The purpose of experimentation was to determine which carbon source – glucose, glycerol, or maple syrup – caused Bacillus megaterium to produce the most poly-β-hydroxybutyric acid (PHB) by utilizing a UV spectrophotometer to compare the differing absorbance values of the bacterial byproducts at 235 nm and by employing a standard curve to calculate the dry weight of PHB in each media. One of the ultimate goals of experimentation was to ascertain an inexpensive method to produce great quantities of PHB, which can be used to create biodegradable plastics. Each of the carbon sources chosen had a specific advantage.
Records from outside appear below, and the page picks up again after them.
Lemma encode_bitmap : exists bitmap,
  (full ← Bitmap.new_full (end_ last - start r);
   fold_res (fun b pair =>
      Bitmap.clear_range b (end_ (fst pair) -w start r ..< start (snd pair) -w start r)) full (windows2 (r :: rs))) = Ok bitmap /\
  let s := RangeWithBitmap (start r ..< end_ last) bitmap in Segment.wf s /\ Segment.elems s = expand (r :: rs).
Proof using Hr H0 Hl Hspan.
  destruct chunk_bounds as (H1 & _). unfold REENCODE_CHUNK_IDS in *.
  destruct (Bitmap.new_full_wf (end_ last - start r)) as (full & -> & Hf & Hlf & Hd); [lia|]. mon.
  destruct (clear_windows full _ r rs Hr (Z.le_refl _) Hl Hf Hlf) as (b & -> & Hb & Hlb & Hdb). exists b. split; [done|]. split.
  - unfold Segment.wf, range_ok. cbn [start end_]. split; [lia|done].
  - apply ssorted_ext; [apply ssorted_filter, ssorted_range_list|by eapply expand_ssorted|]. intros v.
    cbn [Segment.elems]. rewrite elem_of_filterb, elem_of_range_list, chunk_member, Hdb, Hd. cbn [start end_].
    rewrite andb_true_iff, not_in_true, range_contains_spec. cbn [start end_].
    replace (start r + (v - start r)) with v by lia. intuition lia.
Qed.

End Chunk.

(** ** Gaps between range runs *)

Definition range_kind (s : U64Segment) : bool :=
  match s with Range_ _ | Ranges _ _ => true | _ => false end.

(** [x] starts no new piece after a run that ended at [prev]. *)
Definition near (prev : option Z) (x : Z) : Prop :=
  match prev with Some e => x <= e \/ x - e <= REENCODE_CHUNK_IDS | None => True end.

(** Scanning [segs] from [prev] meets no gap and ends in [prev']. *)
Inductive quiet : option Z -> list U64Segment -> option Z -> Prop :=
| quiet_nil prev : quiet prev [] prev
| quiet_range prev s segs rs p p' : range_kind s = true -> SegmentRuns.runs s = Ok rs ->
    gap_runs prev rs = Some p -> quiet p segs p' -> quiet prev (s :: segs) p'
| quiet_other prev s segs p' : range_kind s = false -> quiet None segs p' -> quiet prev (s :: segs) p'.

Lemma quiet_sound prev segs p : quiet prev segs p -> span_gap_loop prev segs = Ok false.
Proof.
  induction 1 as [|prev s segs rs p p' Hk Hr Hg _ IH|prev s segs p' Hk _ IH]; [done| |].
  - destruct s; try discriminate Hk; cbn [span_gap_loop]; rewrite Hr; mon; by rewrite Hg.
  - destruct s; try discriminate Hk; exact IH.
Qed.
(* ===== verification/Rechunk.v ===== *)
(** * Re-chunking and selecting row ids

    [rechunk_sequences] and [select_row_ids] of [lance-table/src/rowids.rs]:
    distributing the ids of several sequences over fragments of given sizes,
    and reading the ids a batch request asks for. *)

From Stdlib Require Import ZArith Lia.
From stdpp Require Import base option list numbers sorting sets gmap.
From S2P Require Import Prelude Lists Bits Bitmap EncodedArray HoleRuns Segment SegmentBuild Sequence SequenceCursor.

(** ** Model *)

(** [rechunk_sequences] cuts segments and [rechunk_version_sequences] cuts
    version runs with the same loop; it is written once here, over the type of
    the items, their length and slice, and the chunk they are added to. *)
Section Loop.
Context {Item Chunk : Type}.
Context (item_len : Item -> res Z) (item_slice : Item -> Z -> Z -> res Item).
Context (empty : Chunk) (push : Chunk -> Item -> Chunk).

(** The [while remaining > 0] loop: the state is the peekable iterator over
    the items, the offset into its first item and the chunk being built. *)
Fixpoint chunk_loop (fuel : nat) (items : list Item) (segment_offset remaining : Z) (sequence : Chunk)
    (allow_incomplete : bool) : res (list Item * Z * Chunk) :=
  match fuel with
  | O => Panic
  | S fuel =>
      if remaining =? 0 then Ok (items, segment_offset, sequence) else
      match items with
      | [] => if allow_incomplete then Ok (items, segment_offset, sequence) else Err InvalidInput
      | item :: rest =>
          n ← item_len item;
          let remaining_in_segment := n -w segment_offset in
          if remaining_in_segment =? 0 then chunk_loop fuel rest 0 remaining sequence allow_incomplete
          else if remaining_in_segment >? remaining then
            segment ← item_slice item segment_offset remaining;
            chunk_loop fuel items (segment_offset +w remaining) 0 (push sequence segment) allow_incomplete
          else
            segment ← item_slice item segment_offset remaining_in_segment;
            chunk_loop fuel rest 0 (remaining -w remaining_in_segment) (push sequence segment) allow_incomplete
      end
  end.

Fixpoint chunks_loop (items : list Item) (segment_offset : Z) (chunk_sizes : list Z) (allow_incomplete : bool)
    : res (list Item * list Chunk) :=
  match chunk_sizes with
  | [] => Ok (items, [])
  | chunk_size :: rest =>
      '(items, segment_offset, sequence) ←
        chunk_loop (S (S (length items))) items segment_offset chunk_size empty allow_incomplete;
      '(items, sequences) ← chunks_loop items segment_offset rest allow_incomplete;
      Ok (items, sequence :: sequences)
  end.

Definition rechunk (items : list Item) (chunk_sizes : list Z) (allow_incomplete : bool) : res (list Chunk) :=
  '(items, chunked) ← chunks_loop items 0 chunk_sizes allow_incomplete;
  match items with [] => Ok chunked | _ => Err InvalidInput end.

End Loop.

Definition rechunk_sequences (sequences : list RowIdSequence) (chunk_sizes : list Z) (allow_incomplete : bool)
    : res (list RowIdSequence) :=
  rechunk Segment.len SegmentBuild.slice Sequence.new (fun sequence segment => Sequence.extend sequence [segment])
    (concat sequences) chunk_sizes allow_incomplete.

(** [lance_io::ReadBatchParams] *)
Inductive ReadBatchParams :=
| PRange (range : Range)
| PRanges (ranges : list Range)
| RangeFull
| RangeTo (end_ : Z)
| RangeFrom (start : Z)
| Indices (indices : list Z).

(** [Vec::<u64>::with_capacity], which panics past [isize::MAX] bytes. *)
Definition with_capacity (n : Z) : res unit := if n >? VEC64_MAX then Panic else Ok tt.

Definition read_slice (q : RowIdSequence) (offset n : Z) : res (list Z) :=
  sl ← Sequence.slice q offset n; slice_iter sl.

Fixpoint read_ranges (q : RowIdSequence) (ranges : list Range) (result : list Z) : res (list Z) :=
  match ranges with
  | [] => Ok result
  | range :: rest =>
      n ← Sequence.len q;
      if end_ range >? n then Err InvalidInput else
      ids ← read_slice q (start range) (end_ range -w start range);
      read_ranges q rest (result ++ ids)
  end.

Definition select_row_ids (q : RowIdSequence) (offsets : ReadBatchParams) : res (list Z) :=
  match offsets with
  | Indices indices =>
      if forallb (fun pair => fst pair <=? snd pair) (windows2 indices) then
        n ← Sequence.len q;
        if match list.last indices with Some last => last >=? n | None => false end then Err InvalidInput
        else SequenceCursor.select q indices
      else map_res (fun index => o ← Sequence.get q index; ok_or o InvalidInput) indices
  | PRange range =>
      n ← Sequence.len q;
      if end_ range >? n then Err InvalidInput
      else read_slice q (start range) (end_ range -w start range)
  | PRanges ranges =>
      _ ← with_capacity (Sequence.sum64 (map (fun r => end_ r -w start r) ranges));
      read_ranges q ranges []
  | RangeFull => Sequence.iter q
  | RangeTo to =>
      n ← Sequence.len q;
      if to >? n then Err InvalidInput else read_slice q 0 to
  | RangeFrom from =>
      n ← Sequence.len q;
      read_slice q from (n -w from)
  end.

(** ** Re-chunking *)

(** Consecutive pieces of [l] of the given sizes, short where [l] runs out. *)
Fixpoint split_by (sizes : list Z) (l : list Z) : list (list Z) :=
  match sizes with
  | [] => []
  | n :: sizes => ztake n l :: split_by sizes (zskip n l)
  end.

Definition total (sizes : list Z) : Z := foldr Z.add 0 sizes.

Lemma total_nonneg sizes : Forall u64_ok sizes -> 0 <= total sizes.
Proof. induction 1; simpl; [lia|uok; lia]. Qed.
Glycerol is an undesirable byproduct of methanol and alkali catalysis, a methyl ester process used to make biodiesel. Glucose is an easily accessible simple sugar, and maple syrup is a plentiful natural product. Thus, PHB production would be beneficial in any one of the media, but the most advantageous result would be if the greatest production was in the glycerol media so that the process of creating biodiesel would have minimal negative side effects. Production of PHB in glucose would be beneficial as well due to its accessibility, and maple syrup provides a natural process of generating a nature-friendly plastic. The study demonstrates that the most effective carbon source was maple syrup for the media containing maple syrup as a nutrient supplement led to the greatest production of PHB.